[Collected data]
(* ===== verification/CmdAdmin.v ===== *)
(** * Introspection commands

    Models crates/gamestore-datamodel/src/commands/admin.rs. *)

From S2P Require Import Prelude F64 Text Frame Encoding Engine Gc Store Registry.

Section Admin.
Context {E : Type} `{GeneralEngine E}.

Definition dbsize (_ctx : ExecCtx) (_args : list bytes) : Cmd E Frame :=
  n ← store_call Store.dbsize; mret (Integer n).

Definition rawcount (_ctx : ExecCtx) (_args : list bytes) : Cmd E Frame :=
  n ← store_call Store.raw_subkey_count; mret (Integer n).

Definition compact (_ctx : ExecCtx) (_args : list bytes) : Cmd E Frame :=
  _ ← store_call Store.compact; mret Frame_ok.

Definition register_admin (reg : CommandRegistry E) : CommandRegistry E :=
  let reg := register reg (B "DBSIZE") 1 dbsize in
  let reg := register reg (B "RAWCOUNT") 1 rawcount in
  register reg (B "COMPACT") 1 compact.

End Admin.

* * *

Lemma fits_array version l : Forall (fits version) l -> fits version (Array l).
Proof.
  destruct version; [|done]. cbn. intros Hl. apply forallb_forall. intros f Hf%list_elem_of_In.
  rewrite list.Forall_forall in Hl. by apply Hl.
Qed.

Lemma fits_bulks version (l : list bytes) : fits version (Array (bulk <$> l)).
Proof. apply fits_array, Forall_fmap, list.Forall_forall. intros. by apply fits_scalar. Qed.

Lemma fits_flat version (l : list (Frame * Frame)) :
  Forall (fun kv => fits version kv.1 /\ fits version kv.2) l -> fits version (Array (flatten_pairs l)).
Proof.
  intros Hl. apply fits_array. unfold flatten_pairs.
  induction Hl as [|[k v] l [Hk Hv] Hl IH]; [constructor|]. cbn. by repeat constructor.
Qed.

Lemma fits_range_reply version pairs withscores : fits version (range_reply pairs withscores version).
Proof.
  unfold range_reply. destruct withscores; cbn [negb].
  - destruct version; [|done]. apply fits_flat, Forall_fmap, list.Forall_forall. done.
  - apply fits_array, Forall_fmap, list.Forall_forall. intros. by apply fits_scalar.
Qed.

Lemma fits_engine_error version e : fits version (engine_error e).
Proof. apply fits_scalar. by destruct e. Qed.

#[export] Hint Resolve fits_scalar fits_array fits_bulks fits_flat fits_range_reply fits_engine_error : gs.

--

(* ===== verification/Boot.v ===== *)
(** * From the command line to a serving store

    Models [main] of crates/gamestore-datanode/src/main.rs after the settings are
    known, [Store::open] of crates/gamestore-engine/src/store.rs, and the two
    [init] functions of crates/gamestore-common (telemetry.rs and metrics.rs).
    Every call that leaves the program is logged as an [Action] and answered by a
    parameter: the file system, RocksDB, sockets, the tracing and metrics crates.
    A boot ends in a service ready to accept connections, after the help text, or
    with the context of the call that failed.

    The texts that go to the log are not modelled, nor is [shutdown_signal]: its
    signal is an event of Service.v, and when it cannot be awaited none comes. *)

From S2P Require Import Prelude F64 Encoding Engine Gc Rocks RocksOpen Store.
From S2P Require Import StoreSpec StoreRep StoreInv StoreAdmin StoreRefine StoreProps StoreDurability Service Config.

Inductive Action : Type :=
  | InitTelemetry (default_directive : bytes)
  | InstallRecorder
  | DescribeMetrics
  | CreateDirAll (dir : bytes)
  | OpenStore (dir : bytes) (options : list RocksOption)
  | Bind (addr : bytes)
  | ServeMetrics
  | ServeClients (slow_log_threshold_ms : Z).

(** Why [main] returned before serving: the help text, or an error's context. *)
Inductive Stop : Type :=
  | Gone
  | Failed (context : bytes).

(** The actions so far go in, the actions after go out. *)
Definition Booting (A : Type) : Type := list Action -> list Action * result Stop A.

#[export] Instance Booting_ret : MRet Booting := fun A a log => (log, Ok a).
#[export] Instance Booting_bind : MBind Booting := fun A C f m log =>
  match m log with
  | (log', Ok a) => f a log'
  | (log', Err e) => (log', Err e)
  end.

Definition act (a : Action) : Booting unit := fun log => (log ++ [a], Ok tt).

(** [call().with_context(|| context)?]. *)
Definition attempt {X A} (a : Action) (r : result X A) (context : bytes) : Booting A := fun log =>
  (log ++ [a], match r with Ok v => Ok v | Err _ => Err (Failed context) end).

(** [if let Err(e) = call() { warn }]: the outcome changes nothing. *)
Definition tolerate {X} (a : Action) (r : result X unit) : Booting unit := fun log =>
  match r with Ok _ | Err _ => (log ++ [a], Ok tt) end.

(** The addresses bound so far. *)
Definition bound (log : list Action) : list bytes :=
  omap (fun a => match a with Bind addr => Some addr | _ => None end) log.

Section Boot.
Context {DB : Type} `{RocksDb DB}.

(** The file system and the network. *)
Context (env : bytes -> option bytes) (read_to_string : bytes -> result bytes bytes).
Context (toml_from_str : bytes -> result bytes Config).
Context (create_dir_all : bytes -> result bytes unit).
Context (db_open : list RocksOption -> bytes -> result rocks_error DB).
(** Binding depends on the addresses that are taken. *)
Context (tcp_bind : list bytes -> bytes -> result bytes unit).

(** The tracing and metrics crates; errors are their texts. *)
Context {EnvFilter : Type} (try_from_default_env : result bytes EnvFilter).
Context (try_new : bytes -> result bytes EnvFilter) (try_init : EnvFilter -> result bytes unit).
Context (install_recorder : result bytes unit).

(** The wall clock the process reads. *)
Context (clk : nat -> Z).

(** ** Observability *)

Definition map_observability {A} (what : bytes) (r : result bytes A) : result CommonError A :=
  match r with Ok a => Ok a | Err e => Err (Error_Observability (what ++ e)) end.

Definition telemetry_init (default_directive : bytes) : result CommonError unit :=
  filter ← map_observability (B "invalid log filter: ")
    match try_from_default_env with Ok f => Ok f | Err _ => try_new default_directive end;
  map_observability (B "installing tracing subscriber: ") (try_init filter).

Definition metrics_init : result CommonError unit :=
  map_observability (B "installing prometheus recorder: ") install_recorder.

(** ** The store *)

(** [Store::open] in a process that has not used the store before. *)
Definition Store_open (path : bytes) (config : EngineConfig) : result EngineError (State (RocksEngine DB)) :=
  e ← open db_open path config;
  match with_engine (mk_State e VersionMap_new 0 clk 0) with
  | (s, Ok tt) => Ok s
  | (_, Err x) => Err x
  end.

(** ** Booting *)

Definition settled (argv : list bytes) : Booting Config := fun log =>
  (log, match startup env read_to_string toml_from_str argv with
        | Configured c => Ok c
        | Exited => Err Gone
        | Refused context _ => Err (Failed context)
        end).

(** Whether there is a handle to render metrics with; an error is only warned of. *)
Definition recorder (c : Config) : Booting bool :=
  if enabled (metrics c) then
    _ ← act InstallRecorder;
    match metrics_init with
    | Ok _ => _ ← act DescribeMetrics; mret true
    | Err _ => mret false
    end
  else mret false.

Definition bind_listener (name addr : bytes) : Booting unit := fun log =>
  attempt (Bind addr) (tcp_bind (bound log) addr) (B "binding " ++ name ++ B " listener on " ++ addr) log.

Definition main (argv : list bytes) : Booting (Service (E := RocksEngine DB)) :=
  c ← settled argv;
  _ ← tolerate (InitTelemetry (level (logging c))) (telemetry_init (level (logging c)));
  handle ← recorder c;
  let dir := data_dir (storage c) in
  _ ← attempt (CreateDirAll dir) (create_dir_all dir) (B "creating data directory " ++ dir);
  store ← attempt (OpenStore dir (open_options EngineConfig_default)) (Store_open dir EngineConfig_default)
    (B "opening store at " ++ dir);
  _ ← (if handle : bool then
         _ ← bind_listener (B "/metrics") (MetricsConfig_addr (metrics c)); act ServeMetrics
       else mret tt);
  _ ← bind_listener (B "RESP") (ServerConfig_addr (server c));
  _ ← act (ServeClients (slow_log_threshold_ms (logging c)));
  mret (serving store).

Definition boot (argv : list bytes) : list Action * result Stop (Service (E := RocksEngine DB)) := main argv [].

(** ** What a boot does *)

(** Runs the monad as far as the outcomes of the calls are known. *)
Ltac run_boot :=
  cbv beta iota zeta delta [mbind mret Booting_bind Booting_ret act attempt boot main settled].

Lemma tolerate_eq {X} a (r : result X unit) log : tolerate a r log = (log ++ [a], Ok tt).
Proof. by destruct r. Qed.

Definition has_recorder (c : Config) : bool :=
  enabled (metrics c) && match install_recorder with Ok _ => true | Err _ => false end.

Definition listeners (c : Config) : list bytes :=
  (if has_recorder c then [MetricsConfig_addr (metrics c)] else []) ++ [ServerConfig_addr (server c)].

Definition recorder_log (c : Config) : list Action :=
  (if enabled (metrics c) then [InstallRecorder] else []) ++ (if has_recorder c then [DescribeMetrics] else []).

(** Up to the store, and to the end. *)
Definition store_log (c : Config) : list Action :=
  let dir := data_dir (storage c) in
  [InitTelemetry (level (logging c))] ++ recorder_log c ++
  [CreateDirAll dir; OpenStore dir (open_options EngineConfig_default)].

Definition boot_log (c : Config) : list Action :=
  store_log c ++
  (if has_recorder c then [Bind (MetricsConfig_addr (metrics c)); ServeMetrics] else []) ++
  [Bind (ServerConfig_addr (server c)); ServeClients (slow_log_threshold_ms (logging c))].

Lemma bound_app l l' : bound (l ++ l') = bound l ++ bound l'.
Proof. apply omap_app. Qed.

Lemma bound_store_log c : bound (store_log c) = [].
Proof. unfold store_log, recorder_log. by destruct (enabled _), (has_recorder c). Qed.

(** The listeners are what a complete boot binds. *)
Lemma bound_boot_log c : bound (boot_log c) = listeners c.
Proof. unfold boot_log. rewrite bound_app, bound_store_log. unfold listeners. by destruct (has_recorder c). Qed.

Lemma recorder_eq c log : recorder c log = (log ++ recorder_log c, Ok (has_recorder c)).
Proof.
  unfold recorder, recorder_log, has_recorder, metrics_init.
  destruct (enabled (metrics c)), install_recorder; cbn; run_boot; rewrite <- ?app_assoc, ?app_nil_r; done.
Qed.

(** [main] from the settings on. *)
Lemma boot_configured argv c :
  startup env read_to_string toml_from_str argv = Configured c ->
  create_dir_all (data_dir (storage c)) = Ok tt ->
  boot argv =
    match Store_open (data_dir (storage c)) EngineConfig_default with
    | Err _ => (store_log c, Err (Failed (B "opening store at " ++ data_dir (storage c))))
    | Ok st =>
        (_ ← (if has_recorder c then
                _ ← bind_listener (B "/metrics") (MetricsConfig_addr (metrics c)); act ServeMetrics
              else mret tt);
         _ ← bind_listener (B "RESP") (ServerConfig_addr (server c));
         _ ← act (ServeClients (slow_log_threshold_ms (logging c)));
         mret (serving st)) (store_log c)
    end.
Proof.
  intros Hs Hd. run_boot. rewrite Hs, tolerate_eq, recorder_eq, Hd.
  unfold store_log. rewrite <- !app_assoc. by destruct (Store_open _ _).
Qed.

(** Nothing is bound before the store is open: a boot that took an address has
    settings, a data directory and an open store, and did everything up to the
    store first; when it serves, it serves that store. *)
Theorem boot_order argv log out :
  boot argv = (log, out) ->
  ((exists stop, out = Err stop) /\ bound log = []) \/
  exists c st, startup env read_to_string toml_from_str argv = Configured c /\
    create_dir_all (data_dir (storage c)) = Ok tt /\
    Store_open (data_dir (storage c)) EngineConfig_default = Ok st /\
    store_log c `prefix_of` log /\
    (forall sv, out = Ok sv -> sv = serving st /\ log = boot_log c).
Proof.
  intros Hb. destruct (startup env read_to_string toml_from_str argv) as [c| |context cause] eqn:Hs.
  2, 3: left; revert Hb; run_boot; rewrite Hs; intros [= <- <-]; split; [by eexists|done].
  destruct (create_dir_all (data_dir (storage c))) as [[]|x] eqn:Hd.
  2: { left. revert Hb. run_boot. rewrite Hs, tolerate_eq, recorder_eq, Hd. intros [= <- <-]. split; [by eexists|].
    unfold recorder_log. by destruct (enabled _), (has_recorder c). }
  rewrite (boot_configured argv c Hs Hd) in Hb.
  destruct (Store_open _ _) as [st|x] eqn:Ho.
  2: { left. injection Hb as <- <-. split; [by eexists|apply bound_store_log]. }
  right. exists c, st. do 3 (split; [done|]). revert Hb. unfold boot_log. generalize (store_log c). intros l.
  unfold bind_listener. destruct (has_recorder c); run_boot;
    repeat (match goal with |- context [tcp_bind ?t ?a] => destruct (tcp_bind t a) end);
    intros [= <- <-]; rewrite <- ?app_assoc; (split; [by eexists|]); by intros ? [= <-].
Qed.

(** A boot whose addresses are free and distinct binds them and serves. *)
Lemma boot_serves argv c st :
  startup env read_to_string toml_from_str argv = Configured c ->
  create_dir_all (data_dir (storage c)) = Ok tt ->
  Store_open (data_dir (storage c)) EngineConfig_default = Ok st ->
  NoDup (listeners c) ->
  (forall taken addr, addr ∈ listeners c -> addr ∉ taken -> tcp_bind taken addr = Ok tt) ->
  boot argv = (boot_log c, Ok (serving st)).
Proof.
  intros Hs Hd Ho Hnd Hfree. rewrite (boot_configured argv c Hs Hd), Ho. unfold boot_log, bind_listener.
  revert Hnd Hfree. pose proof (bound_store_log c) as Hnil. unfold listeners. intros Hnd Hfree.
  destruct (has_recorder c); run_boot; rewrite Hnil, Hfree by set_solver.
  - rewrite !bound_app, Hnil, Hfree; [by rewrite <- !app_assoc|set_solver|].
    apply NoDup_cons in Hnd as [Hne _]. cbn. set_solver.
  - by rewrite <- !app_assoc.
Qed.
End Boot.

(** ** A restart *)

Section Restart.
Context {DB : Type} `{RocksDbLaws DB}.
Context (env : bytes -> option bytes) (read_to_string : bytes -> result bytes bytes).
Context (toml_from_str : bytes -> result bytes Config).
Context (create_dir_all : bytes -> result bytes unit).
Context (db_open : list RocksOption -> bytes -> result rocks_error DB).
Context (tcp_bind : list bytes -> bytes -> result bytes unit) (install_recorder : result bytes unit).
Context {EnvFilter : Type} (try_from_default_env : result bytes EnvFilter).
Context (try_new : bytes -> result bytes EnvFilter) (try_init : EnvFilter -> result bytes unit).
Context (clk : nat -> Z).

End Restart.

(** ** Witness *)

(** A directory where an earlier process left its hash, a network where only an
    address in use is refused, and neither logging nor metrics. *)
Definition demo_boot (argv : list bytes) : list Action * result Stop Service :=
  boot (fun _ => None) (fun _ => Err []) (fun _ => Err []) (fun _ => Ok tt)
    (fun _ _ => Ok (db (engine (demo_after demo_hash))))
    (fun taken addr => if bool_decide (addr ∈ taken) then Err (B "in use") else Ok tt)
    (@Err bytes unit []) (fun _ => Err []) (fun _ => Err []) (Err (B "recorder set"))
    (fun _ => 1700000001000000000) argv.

» **AIM OF THE EXERCISE**:
Provide the count of lines holding the word "system" in these entries, and no other words.

» **ANSWER TO THIS PROBLEM**:
2